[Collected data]
===============

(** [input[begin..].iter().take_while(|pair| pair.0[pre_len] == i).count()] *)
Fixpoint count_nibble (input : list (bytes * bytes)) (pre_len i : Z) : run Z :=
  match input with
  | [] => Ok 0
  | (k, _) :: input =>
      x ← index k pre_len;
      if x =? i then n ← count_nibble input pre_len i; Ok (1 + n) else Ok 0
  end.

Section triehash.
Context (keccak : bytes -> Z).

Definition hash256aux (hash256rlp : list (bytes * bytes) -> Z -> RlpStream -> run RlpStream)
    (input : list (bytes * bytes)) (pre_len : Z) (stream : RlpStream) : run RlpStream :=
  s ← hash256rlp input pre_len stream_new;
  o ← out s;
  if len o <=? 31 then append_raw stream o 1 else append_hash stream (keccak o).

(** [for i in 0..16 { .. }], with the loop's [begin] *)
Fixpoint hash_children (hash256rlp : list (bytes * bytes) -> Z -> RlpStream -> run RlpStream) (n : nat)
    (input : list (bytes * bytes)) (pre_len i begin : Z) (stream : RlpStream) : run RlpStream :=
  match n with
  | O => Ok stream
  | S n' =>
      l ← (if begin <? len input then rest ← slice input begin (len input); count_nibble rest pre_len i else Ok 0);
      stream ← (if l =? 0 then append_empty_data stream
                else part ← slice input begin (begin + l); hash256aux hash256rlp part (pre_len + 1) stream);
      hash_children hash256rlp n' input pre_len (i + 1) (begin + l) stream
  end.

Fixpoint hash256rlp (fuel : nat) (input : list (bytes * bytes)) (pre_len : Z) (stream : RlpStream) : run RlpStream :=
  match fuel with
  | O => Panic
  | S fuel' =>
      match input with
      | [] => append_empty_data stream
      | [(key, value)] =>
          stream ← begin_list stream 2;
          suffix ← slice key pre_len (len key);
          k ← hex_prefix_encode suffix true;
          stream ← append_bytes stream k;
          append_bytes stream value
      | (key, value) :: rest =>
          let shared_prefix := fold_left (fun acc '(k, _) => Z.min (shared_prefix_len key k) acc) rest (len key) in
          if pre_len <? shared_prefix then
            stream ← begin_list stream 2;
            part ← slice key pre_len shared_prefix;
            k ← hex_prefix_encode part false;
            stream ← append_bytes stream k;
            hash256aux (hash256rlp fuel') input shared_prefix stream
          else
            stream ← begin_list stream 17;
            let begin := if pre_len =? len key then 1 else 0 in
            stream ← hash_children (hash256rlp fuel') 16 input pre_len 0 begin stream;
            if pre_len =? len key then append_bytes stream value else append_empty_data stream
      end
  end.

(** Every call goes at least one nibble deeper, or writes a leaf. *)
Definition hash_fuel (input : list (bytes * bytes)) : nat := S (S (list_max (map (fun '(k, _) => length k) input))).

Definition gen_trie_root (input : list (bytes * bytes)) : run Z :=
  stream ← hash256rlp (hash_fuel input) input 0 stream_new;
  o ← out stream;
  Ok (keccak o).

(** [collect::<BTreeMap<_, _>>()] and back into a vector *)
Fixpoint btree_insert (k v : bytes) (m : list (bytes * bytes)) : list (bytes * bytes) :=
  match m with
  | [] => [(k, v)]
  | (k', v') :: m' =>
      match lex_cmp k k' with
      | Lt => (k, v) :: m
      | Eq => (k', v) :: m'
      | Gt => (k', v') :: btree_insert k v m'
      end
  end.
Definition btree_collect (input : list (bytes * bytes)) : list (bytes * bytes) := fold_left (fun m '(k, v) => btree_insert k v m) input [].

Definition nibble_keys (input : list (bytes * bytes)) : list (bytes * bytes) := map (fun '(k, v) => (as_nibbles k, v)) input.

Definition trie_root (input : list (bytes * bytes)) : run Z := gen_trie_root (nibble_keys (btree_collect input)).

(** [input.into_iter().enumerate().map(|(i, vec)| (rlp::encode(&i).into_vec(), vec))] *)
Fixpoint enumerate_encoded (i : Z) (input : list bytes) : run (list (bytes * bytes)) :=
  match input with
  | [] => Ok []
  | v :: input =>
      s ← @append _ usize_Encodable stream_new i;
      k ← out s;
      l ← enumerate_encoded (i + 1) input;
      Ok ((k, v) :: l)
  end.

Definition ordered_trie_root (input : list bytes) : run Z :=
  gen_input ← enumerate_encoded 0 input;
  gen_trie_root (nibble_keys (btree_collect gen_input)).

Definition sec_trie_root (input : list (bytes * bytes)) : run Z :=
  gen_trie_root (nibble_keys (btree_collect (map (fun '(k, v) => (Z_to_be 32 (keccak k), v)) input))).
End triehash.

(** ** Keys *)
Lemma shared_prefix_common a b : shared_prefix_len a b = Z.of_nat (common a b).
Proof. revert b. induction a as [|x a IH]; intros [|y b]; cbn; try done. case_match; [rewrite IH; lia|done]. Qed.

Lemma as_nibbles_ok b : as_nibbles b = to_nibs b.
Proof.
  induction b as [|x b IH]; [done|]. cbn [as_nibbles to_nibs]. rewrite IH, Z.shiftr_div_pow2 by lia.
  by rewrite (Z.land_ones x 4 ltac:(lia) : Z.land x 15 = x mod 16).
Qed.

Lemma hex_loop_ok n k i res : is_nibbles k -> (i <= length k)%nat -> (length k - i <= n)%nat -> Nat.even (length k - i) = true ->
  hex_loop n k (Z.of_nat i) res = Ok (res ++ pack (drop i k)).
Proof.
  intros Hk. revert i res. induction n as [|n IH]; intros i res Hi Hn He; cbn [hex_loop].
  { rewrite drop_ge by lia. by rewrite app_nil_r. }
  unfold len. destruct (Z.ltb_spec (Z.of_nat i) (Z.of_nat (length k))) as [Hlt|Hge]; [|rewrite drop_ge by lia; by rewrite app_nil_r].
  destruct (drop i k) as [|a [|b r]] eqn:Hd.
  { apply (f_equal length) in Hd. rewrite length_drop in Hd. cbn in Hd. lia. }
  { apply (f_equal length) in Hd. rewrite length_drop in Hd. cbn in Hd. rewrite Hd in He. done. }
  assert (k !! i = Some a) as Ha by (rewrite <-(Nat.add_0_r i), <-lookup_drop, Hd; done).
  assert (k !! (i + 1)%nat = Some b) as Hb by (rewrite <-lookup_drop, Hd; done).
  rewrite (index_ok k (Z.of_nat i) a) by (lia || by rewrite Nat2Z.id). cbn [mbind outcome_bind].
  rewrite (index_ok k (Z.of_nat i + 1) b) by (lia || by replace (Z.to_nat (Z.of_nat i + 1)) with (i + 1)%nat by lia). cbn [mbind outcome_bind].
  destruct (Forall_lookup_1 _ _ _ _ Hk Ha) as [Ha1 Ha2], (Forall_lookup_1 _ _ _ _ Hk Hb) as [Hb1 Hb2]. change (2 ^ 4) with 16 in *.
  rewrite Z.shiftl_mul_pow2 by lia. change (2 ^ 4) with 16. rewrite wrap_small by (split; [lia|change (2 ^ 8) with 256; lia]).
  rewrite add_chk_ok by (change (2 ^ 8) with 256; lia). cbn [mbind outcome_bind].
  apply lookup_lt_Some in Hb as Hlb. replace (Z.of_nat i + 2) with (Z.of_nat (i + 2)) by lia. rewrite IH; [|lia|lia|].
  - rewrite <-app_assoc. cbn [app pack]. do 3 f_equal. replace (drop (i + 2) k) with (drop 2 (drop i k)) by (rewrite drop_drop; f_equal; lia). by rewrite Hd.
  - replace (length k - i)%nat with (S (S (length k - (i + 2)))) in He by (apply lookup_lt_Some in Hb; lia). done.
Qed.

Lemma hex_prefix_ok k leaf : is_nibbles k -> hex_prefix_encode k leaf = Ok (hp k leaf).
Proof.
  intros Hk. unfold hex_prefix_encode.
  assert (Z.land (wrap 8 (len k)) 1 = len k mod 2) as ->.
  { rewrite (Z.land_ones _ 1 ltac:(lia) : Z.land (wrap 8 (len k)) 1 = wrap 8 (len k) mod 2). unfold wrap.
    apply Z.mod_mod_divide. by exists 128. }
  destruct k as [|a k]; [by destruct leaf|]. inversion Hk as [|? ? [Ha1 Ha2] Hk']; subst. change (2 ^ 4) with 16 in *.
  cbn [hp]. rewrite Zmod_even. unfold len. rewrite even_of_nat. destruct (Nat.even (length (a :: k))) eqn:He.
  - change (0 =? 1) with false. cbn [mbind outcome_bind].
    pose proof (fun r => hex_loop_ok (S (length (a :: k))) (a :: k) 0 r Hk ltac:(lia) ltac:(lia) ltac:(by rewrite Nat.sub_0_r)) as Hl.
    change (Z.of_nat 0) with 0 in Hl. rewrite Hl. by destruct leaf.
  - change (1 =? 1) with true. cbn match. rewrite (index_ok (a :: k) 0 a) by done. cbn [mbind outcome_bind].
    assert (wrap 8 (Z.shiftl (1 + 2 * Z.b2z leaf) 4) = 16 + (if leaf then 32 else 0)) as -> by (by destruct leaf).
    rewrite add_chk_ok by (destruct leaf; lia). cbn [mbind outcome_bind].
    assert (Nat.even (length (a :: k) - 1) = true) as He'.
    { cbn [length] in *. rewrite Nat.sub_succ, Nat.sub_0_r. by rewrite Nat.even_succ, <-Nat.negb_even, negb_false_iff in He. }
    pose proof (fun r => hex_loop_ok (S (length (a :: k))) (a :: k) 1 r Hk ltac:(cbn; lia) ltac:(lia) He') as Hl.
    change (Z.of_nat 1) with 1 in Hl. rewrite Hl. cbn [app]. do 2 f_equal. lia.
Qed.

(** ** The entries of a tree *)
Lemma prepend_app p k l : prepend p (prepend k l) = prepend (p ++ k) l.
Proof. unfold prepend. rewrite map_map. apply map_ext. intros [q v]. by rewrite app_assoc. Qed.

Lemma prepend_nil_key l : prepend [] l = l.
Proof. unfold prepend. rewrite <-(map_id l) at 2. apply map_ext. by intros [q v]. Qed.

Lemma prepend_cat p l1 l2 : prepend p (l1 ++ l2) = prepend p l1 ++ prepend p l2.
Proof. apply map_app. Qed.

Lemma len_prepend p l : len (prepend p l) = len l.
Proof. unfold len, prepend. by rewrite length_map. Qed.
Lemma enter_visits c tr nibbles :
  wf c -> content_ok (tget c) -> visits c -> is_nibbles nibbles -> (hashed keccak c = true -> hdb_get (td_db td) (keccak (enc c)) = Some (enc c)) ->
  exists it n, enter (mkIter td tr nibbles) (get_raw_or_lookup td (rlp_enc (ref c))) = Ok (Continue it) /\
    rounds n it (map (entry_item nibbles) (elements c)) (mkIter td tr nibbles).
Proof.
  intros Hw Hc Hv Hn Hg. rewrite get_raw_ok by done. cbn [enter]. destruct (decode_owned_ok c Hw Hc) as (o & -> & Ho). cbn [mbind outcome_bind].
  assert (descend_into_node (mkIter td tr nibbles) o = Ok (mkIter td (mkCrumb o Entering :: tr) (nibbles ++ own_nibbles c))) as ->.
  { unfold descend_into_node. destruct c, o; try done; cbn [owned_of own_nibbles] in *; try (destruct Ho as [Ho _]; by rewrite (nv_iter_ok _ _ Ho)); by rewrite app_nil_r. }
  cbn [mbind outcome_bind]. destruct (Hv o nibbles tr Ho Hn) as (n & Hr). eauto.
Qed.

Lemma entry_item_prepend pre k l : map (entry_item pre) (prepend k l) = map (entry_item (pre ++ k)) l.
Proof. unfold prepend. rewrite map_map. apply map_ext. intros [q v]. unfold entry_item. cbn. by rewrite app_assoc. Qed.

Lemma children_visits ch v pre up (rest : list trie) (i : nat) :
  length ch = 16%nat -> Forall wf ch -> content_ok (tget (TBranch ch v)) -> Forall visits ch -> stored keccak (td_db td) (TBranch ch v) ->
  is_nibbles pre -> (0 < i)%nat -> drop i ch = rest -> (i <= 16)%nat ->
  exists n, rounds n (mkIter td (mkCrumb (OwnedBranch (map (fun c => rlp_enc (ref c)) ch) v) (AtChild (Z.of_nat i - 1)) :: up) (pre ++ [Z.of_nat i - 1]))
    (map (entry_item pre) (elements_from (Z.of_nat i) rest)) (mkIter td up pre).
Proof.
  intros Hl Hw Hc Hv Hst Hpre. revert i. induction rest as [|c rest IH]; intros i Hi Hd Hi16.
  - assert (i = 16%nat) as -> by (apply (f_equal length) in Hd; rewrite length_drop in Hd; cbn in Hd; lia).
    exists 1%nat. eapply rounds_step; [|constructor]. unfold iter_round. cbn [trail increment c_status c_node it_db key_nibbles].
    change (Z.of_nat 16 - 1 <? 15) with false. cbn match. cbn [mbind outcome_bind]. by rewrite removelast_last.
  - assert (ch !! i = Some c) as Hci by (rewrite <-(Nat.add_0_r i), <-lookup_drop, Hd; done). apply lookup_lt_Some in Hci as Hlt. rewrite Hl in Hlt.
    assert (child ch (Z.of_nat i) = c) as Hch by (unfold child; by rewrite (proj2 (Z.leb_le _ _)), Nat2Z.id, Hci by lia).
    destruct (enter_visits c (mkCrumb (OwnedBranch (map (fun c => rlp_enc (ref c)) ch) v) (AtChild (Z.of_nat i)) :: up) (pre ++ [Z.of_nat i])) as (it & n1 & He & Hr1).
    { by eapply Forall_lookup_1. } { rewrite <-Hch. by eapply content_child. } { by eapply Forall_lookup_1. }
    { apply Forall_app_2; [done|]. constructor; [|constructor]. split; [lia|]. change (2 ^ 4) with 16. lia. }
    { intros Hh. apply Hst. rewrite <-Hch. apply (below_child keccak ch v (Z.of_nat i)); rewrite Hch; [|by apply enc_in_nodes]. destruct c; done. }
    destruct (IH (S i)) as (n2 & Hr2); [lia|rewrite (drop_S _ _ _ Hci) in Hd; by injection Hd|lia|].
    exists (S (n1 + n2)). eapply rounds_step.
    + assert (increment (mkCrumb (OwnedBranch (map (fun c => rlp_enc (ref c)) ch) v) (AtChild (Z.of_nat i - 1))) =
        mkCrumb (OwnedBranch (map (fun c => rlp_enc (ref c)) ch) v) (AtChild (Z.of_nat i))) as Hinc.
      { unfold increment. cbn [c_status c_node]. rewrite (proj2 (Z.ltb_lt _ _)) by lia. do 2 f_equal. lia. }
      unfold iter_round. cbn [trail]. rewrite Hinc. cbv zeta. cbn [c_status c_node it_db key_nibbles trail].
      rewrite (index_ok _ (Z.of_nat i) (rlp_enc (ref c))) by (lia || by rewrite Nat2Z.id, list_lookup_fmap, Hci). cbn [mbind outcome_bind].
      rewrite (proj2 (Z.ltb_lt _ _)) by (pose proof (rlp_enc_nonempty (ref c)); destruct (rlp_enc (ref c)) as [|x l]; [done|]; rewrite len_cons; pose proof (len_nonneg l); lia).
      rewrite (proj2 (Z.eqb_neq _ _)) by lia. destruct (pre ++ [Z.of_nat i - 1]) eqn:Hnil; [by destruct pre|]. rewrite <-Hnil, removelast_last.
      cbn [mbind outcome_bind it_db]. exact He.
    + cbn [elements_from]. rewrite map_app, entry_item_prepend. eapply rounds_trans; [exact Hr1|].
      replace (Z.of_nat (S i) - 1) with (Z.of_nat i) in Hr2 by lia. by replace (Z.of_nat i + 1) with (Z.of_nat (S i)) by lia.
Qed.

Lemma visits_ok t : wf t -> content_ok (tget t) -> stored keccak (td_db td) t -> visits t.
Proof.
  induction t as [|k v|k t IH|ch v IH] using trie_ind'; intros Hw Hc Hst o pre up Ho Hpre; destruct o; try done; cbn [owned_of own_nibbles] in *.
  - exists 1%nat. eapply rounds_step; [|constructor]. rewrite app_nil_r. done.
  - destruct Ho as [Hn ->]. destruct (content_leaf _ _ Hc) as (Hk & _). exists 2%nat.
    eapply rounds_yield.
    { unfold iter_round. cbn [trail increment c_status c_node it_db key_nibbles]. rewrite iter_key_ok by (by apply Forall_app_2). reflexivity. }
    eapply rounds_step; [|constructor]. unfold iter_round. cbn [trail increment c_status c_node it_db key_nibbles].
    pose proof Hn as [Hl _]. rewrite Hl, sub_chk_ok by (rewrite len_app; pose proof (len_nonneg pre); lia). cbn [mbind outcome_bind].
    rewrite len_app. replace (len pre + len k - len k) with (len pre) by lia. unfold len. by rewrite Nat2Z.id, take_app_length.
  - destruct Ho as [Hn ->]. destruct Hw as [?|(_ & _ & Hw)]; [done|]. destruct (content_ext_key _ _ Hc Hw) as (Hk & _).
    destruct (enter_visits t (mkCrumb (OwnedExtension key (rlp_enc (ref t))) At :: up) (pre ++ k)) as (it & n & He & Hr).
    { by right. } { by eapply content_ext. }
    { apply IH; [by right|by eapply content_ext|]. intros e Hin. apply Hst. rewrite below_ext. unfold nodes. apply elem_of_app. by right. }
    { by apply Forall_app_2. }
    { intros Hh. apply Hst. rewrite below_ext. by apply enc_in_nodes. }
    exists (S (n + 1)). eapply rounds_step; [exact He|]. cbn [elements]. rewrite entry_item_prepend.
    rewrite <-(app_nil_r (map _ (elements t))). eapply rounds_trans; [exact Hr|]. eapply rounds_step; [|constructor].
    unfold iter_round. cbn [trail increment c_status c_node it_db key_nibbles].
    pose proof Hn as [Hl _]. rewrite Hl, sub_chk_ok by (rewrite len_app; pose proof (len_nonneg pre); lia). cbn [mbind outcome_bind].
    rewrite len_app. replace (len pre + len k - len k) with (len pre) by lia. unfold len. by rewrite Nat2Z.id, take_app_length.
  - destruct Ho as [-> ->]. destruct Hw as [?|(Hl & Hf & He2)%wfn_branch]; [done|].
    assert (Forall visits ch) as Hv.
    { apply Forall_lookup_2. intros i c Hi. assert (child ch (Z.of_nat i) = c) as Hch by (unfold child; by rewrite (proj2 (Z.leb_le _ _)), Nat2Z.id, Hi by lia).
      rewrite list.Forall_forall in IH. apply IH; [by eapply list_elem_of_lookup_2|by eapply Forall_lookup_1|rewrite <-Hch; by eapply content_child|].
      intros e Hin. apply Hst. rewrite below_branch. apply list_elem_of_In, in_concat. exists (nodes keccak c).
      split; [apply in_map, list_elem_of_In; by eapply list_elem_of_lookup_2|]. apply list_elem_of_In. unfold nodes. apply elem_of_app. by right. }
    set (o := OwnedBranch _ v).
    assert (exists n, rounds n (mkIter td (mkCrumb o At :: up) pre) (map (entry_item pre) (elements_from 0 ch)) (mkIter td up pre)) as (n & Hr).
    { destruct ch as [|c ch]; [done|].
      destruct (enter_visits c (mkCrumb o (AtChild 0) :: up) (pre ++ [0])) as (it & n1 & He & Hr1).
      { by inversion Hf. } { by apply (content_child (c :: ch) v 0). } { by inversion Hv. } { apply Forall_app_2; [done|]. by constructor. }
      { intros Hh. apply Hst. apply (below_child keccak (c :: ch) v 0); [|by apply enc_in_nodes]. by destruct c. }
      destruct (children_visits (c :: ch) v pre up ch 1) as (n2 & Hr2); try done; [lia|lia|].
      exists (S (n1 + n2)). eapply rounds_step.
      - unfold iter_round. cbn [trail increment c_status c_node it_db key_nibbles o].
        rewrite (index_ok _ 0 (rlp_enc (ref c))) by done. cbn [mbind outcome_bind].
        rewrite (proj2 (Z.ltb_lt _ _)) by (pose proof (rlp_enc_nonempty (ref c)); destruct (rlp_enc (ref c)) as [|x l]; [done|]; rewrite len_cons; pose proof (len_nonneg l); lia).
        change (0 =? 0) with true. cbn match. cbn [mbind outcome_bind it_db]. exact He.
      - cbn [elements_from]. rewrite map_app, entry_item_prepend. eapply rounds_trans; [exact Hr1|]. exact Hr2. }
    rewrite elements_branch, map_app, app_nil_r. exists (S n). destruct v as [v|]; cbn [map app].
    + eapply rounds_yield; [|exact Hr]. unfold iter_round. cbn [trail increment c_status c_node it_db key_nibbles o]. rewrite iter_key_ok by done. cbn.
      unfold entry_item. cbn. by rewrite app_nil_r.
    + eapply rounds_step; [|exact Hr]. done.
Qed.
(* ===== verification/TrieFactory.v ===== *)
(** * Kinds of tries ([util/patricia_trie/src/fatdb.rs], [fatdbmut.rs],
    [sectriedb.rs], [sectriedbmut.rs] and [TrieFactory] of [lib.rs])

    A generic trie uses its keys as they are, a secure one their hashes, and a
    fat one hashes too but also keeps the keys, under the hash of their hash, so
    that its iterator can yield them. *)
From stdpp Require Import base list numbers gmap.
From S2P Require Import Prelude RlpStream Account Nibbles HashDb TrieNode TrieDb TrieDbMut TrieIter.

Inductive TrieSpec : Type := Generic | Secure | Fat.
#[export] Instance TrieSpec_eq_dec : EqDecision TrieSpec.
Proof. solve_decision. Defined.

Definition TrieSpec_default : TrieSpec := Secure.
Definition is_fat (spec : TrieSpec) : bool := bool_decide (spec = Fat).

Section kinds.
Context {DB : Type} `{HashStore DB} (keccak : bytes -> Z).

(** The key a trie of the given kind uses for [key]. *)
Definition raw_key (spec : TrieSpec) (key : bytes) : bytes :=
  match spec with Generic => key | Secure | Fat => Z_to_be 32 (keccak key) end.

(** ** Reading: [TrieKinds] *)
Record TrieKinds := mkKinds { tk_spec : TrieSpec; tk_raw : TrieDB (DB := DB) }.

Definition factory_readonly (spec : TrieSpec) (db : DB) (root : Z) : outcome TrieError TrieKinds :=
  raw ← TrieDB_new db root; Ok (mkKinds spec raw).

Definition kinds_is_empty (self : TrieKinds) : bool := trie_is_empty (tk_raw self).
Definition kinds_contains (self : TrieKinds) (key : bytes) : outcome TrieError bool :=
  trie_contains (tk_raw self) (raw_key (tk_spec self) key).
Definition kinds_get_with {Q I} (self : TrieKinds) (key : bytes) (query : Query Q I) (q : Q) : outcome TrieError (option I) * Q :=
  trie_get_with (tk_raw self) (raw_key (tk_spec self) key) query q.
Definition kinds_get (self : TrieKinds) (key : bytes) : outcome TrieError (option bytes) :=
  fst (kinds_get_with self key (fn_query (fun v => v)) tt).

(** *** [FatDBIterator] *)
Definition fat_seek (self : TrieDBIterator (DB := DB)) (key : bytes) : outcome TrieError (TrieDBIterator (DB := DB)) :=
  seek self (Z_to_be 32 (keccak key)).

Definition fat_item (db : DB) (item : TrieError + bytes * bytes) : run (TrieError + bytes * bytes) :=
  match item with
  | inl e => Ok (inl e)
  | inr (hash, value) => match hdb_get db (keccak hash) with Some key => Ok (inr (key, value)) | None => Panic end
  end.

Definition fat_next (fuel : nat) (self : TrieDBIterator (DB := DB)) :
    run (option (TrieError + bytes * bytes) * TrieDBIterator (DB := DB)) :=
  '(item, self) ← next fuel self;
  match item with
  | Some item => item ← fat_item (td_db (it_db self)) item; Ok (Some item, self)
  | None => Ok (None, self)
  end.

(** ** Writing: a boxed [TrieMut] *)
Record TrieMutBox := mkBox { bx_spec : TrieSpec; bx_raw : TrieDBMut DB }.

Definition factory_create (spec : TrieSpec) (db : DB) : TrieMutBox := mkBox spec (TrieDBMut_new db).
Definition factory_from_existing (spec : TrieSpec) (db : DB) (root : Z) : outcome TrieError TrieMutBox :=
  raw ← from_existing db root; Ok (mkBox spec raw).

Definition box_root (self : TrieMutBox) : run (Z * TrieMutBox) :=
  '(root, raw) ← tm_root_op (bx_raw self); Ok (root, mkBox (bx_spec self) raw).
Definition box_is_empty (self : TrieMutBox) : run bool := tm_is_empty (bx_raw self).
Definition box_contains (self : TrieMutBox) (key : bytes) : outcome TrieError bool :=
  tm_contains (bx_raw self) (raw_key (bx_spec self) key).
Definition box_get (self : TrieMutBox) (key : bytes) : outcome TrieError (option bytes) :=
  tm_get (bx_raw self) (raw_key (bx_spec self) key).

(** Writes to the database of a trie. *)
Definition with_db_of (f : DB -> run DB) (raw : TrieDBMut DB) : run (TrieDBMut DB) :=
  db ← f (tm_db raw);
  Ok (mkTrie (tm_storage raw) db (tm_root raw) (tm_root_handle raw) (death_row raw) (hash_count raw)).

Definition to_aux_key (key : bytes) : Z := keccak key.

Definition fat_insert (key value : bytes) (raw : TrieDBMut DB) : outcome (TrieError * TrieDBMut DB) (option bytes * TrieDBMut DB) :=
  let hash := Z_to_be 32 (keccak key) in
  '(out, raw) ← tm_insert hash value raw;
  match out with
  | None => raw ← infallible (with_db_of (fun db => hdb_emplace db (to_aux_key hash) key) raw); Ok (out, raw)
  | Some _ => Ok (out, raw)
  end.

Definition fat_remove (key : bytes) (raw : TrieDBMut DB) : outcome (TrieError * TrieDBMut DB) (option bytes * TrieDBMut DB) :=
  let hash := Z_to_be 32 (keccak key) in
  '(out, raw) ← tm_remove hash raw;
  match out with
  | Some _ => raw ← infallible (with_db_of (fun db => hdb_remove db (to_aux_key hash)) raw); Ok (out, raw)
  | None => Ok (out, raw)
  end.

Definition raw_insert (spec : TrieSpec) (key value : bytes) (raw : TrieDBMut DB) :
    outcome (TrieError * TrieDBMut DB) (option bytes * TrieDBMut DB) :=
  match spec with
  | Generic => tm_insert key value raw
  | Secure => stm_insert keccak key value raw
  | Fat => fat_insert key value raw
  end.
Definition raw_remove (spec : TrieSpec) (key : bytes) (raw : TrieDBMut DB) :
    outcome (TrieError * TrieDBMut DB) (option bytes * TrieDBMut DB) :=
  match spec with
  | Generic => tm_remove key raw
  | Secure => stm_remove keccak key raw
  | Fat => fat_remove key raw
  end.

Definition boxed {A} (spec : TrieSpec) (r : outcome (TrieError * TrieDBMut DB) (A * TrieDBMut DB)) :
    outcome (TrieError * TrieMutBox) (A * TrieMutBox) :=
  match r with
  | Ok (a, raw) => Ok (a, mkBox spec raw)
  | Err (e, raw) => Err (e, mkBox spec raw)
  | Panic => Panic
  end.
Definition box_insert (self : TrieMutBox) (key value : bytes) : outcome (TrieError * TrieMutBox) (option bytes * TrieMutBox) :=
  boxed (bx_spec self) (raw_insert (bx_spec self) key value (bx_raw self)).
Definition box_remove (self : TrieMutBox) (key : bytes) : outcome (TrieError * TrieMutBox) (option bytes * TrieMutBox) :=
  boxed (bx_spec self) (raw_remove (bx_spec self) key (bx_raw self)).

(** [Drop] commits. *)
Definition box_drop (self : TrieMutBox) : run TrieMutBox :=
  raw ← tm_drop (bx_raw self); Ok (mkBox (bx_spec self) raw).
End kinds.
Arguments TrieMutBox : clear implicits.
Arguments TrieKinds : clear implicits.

===============

Give only the lines from the one holding "unfold increment. cbn" through the one holding "unfold iter_round. cbn [trail].", each restated exactly as it appears above.

TASK RESPONSE:
      { unfold increment. cbn [c_status c_node]. rewrite (proj2 (Z.ltb_lt _ _)) by lia. do 2 f_equal. lia. }
      unfold iter_round. cbn [trail]. rewrite Hinc. cbv zeta. cbn [c_status c_node it_db key_nibbles trail].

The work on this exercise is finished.